Le gouvernement du Québec a récemment dévoilé le nouveau Plan d’action gouvernemental 2026-2031 de la Stratégie nationale de prévention en santé. À plusieurs égards, ce document marque un changement de cap important dans la façon de concevoir les enjeux de santé et de bien-être collectif – un virage attendu depuis longtemps en prévention et en qualité des milieux de vie.
Depuis des décennies, les interventions publiques se sont surtout concentrées sur la gestion des conséquences : soins, urgences, hospitalisations, hébergement et interventions ponctuelles. Malgré les efforts considérables investis, les constats demeurent préoccupants : augmentation des problèmes de santé mentale, isolement social croissant, pression grandissante sur les services, vieillissement accéléré de la population, crise du logement et perte de cohésion dans plusieurs communautés.

Ce nouveau plan d’action reconnaît enfin plus clairement une réalité de plus en plus difficile à ignorer : la santé des populations ne se joue pas uniquement dans les hôpitaux et les cliniques. Elle se construit d’abord dans les milieux de vie.

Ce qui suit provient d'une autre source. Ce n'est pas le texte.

Lemma nul_free_program filename argv gdb gport n cwd envp : - 2 ^ 31 <= gport < 2 ^ 31 →
  strings_ok filename (Some argv) envp cwd →
  strings_ok (program_of filename argv gdb gport n).1 (Some (program_of filename argv gdb gport n).2) envp cwd.
Proof.
  intros Hg (Hf & Ha & He & Hc). unfold program_of. destruct (Z.testbit gdb n); [|done].
  split; [|split; [|done]]; cbn [fst snd].
  - vm_compute. intros H. repeat (apply elem_of_cons in H as [H|H]; [done|]). by apply not_elem_of_nil in H.
  - unfold nul_free, gdb_argv in *. cbn [default] in *. cbn [app]. repeat apply Forall_cons_2; try done.
    + vm_compute. intros H. repeat (apply elem_of_cons in H as [H|H]; [done|]). by apply not_elem_of_nil in H.
    + unfold snprintf. intros H%elem_of_take. destruct H as (i & H & _). apply list_elem_of_lookup_2 in H.
      apply elem_of_app in H as [H|H].
      * vm_compute in H. repeat (apply elem_of_cons in H as [H|H]; [done|]). by apply not_elem_of_nil in H.
      * revert H. by apply fmt_d_not.
    + by apply Forall_tail.
Qed.

(** The messages to the nodes of [l], each with its own program. *)
Definition launched (port : Z) (prog : Z → list Z * list (list Z)) (envp : list (list Z)) (cwd : list Z)
    (n : Z) (rep : Z * Z * list Z) (evs : list exec_event) : Prop :=
  node_msgs port (prog n).1 (Some (prog n).2) (Some envp) cwd n rep evs.

Hypothesis started_ok : AXIOM_RET_IS_OK 1 = true.

Lemma launch_list_ok port prog envp cwd l err reps rest d :
  (∀ n, strings_ok (prog n).1 (Some (prog n).2) (Some envp) cwd) →
  xd_fail d.1 = [] → xd_cwd d.1 = Some cwd → xd_replies d.1 = reps ++ rest → Forall reply_ok reps →
  length reps = length l → AXIOM_RET_IS_OK err = true →
  ∃ evss err', (∀ l2, launch_list port prog envp (l ++ l2) err d =
      launch_list port prog envp l2 err' (logged (concat evss) (with_replies rest d.1), d.2)) ∧
    AXIOM_RET_IS_OK err' = true ∧ Forall3 (launched port prog envp cwd) l reps evss.
Proof using CNOK CPOK started_ok.
  intros Hs. induction l as [|n l IH] in err, reps, d |- *; intros Hf Hcwd Hr Hok Hlen Herr.
  { destruct reps; [|done]. exists [], err. cbn in Hr. split; [|by split; [|constructor]]. intros l2. cbn [app concat].
    f_equal. destruct d as [[] ?]; unfold logged, with_replies; cbn in *. subst. by rewrite app_nil_r. }
  destruct reps as [|rep reps]; [done|]. apply Forall_cons in Hok as [Hok1 Hok]. cbn in Hlen.
  destruct (execvpe_one port n (prog n).1 (Some (prog n).2) (Some envp) cwd rep (reps ++ rest) d.1 Hf Hcwd Hr Hok1 (Hs n))
    as (evs & Hev & Hm).
  destruct (IH 1 reps (logged evs (with_replies (reps ++ rest) d.1), d.2)) as (evss & err' & Hl & He & Hall); try done; [lia|].
  exists (evs :: evss), err'. split; [|by split; [|constructor]]. intros l2. cbn [app launch_list].
  unfold mbind, M_bind. cbn [launch sim_launcher launcher_fst execvpe_launcher]. unfold lift_fst. rewrite Hev, started_ok, Hl.
  f_equal. unfold logged, with_replies. cbn. by rewrite <- app_assoc.
Qed.

Lemma notify_list_ok junk port magic l d :
  notify_list junk port magic l d =
  Ret tt (d.1, rs_after ((fun n => (n, port, start_message junk magic)) <$> l) d.2).
Proof.
  induction l as [|n l IH] in d |- *; cbn [notify_list fmap list_fmap].
  { rewrite rs_after_nil. by destruct d. }
  unfold notify_barrier, mbind, M_bind. cbn [axiom_send_raw raw_snd]. unfold lift_snd. cbn [axiom_send_raw rawsim_dev].
  destruct (rs_push_after (n, port, start_message junk magic) d.2) as [r ->]. rewrite IH. cbn [fst snd].
  by rewrite rs_after_app.
Qed.

(** A session starts on every one of its nodes: when every daemon grants a
    session, [start] asks each node of the mask in increasing order for one and
    sends it the complete description of its program (the debugger with the
    application on the nodes of the debugger's mask), then sends the start
    message with the number of the session to the slave port of each node, and
    nothing else; the start messages follow all launches. *)
Theorem start_spec junk mport sport nodes filename argv envp gdb gport magic cwd reps rest d :
  0 <= nodes < 2 ^ 64 → - 2 ^ 31 <= gport < 2 ^ 31 → strings_ok filename (Some argv) (Some envp) cwd →
  xd_fail d.1 = [] → xd_cwd d.1 = Some cwd → xd_replies d.1 = reps ++ rest → Forall reply_ok reps →
  length reps = length (members nodes) →
  ∃ err evss d', start junk mport sport nodes filename argv envp gdb gport magic d = Ret err d' ∧
    AXIOM_RET_IS_OK err = true ∧
    xd_log d'.1 = xd_log d.1 ++ concat evss ∧ xd_replies d'.1 = rest ∧
    Forall3 (launched mport (program_of filename argv gdb gport) envp cwd) (members nodes) reps evss ∧
    rs_log d'.2 = rs_log d.2 ++ ((fun n => (n, sport, start_message junk magic)) <$> members nodes) ∧
    rs_in d'.2 = rs_in d.2.
Proof using CNOK CPOK started_ok.
  intros Hn Hg Hs Hf Hcwd Hr Hok Hlen.
  set (prog := program_of filename argv gdb gport).
  destruct (launch_list_ok mport prog envp cwd (members nodes) AXIOM_RET_OK reps rest d) as (evss & err & Hl & He & Hall);
    try done; [intros n; by apply nul_free_program|apply ret_ok_ok|].
  specialize (Hl []). rewrite app_nil_r in Hl. cbn [launch_list] in Hl.
  exists err, evss. eexists. split; [|split; [done|]].
  { unfold start, mbind, M_bind. rewrite start_exec_members by lia. rewrite members_from_0.
    rewrite (launch_list_ext _ _ prog) by (intros n _; by rewrite Z.sub_0_r). rewrite Hl. cbn [mret M_ret].
    rewrite start_notify_members by lia. rewrite members_from_0, notify_list_ok. cbn [mret M_ret]. reflexivity. }
  split_and!; done.
Qed.

(** C36. A refused node stops the launches: when the daemon of a node has no
    session left, [start] returns an error and contacts no daemon of a later
    node; the nodes before it were launched completely.  The start message still
    goes to all nodes of the session, also to those where nothing was launched. *)
Theorem start_refused junk mport sport nodes filename argv envp gdb gport magic cwd reps rest l1 n l2 ret buf d :
  0 <= nodes < 2 ^ 64 → - 2 ^ 31 <= gport < 2 ^ 31 → strings_ok filename (Some argv) (Some envp) cwd →
  xd_fail d.1 = [] → xd_cwd d.1 = Some cwd → members nodes = l1 ++ n :: l2 →
  xd_replies d.1 = reps ++ (ret, AXIOM_SESSION_EMPTY, buf) :: rest → Forall reply_ok reps →
  AXIOM_RET_IS_OK ret = true → length reps = length l1 →
  ∃ evss d', start junk mport sport nodes filename argv envp gdb gport magic d = Ret AXIOM_RET_ERROR d' ∧
    xd_log d'.1 = xd_log d.1 ++ concat evss ++
      [EvSession n (mk_session_req AXIOM_CMD_SESSION_REQ mport AXIOM_SESSION_EMPTY)] ∧
    xd_replies d'.1 = rest ∧
    Forall3 (launched mport (program_of filename argv gdb gport) envp cwd) l1 reps evss ∧
    rs_log d'.2 = rs_log d.2 ++ ((fun n => (n, sport, start_message junk magic)) <$> members nodes).
Proof using CNOK CPOK started_ok.
  intros Hn Hg Hs Hf Hcwd Hm Hr Hok Hret Hlen.
  set (prog := program_of filename argv gdb gport).
  destruct (launch_list_ok mport prog envp cwd l1 AXIOM_RET_OK reps ((ret, AXIOM_SESSION_EMPTY, buf) :: rest) d)
    as (evss & err & Hl & He & Hall); try done; [intros k; by apply nul_free_program|apply ret_ok_ok|].
  specialize (Hl (n :: l2)). rewrite <- Hm in Hl. cbn [launch_list] in Hl.
  exists evss. eexists. split.
  { unfold start, mbind, M_bind. rewrite start_exec_members by lia. rewrite members_from_0.
    rewrite (launch_list_ext _ _ prog) by (intros k _; by rewrite Z.sub_0_r). rewrite Hl. unfold mbind, M_bind.
    cbn [launch sim_launcher launcher_fst execvpe_launcher]. unfold lift_fst. cbn [fst snd].
    rewrite (execvpe_refused mport n _ _ _ ret buf rest) by done. rewrite ret_error_not_ok. cbn [mret M_ret].
    rewrite start_notify_members by lia. rewrite members_from_0, notify_list_ok. cbn [mret M_ret]. reflexivity. }
  cbn. split_and!; try done. by rewrite <- !app_assoc.
Qed.
End StartSpec.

Le document gouvernemental met ainsi l’accent sur des dimensions longtemps sous-estimées :
- la qualité des environnements de vie;
- le logement;
- les liens sociaux;
- le sentiment d’appartenance;
- l’inclusion;
- la participation citoyenne;
- la proximité des services;
- les espaces collectifs;
- la prévention de l’isolement;
- le maintien de l’autonomie.
Ce virage rejoint directement plusieurs réflexions portées depuis des années dans le cadre
du projet de Serviloge à la Maison mère des Sœurs du Saint-Rosaire.
Dès le départ, le projet de Serviloge s’est développé autour d’une conviction simple : construire des logements ne sera pas suffisant pour répondre aux défis sociaux contemporains. Les besoins actuels exigent des approches plus humaines, intégrées et enracinées dans les communautés.
C’est dans cette perspective que le projet de Serviloge cherche à créer un véritable milieu de vie où l’habitation, les services, les espaces communautaires, la culture, le patrimoine, les liens intergénérationnels et les initiatives de proximité contribuent ensemble au mieux-être collectif.
Le site accueille déjà plusieurs composantes qui participent à cette dynamique : logements sociaux et abordables, centre de la petite enfance, espaces collectifs, infrastructures de soins, espaces verts et environnement patrimonial porteur de mémoire et d’identité.
Dans un contexte où le vieillissement de la population s’accélère et où l’isolement social devient un enjeu majeur de santé publique, plusieurs acteurs reconnaissent désormais que les approches traditionnelles montrent leurs limites. Les modèles trop fragmentés, centrés uniquement sur les interventions curatives ou institutionnelles, peinent à répondre à la complexité des réalités humaines et sociales actuelles.
Le nouveau Plan d’action gouvernemental reflète justement cette prise de conscience grandissante. Il insiste notamment sur l’importance :
- de développer des communautés plus inclusives et résilientes;
- de favoriser le maintien de l’autonomie dans des environnements adaptés;
- de renforcer les liens sociaux;
- d’agir davantage en prévention;
- de rapprocher les secteurs de la santé, du communautaire, du logement, de la
culture et du milieu municipal.
Ces orientations rejoignent plusieurs initiatives déjà présentes ou en développement à la Maison mère, notamment en matière de vie communautaire, d’activités intergénérationnelles, d’accompagnement social, de culture, de patrimoine vivant et de soutien aux personnes plus vulnérables.
Au-delà des programmes et des infrastructures, ce changement de vision traduit peut-être quelque chose de plus fondamental : la reconnaissance que les humains ont besoin de milieux de vie significatifs, de proximité, de solidarité et de relations humaines pour bien vivre et vieillir.
Dans cette optique, les projets capables de réunir habitation, communauté, culture, soutien et participation sociale apparaissent de plus en plus comme des leviers essentiels pour répondre durablement aux grands défis sociaux, démographiques et humains des prochaines années.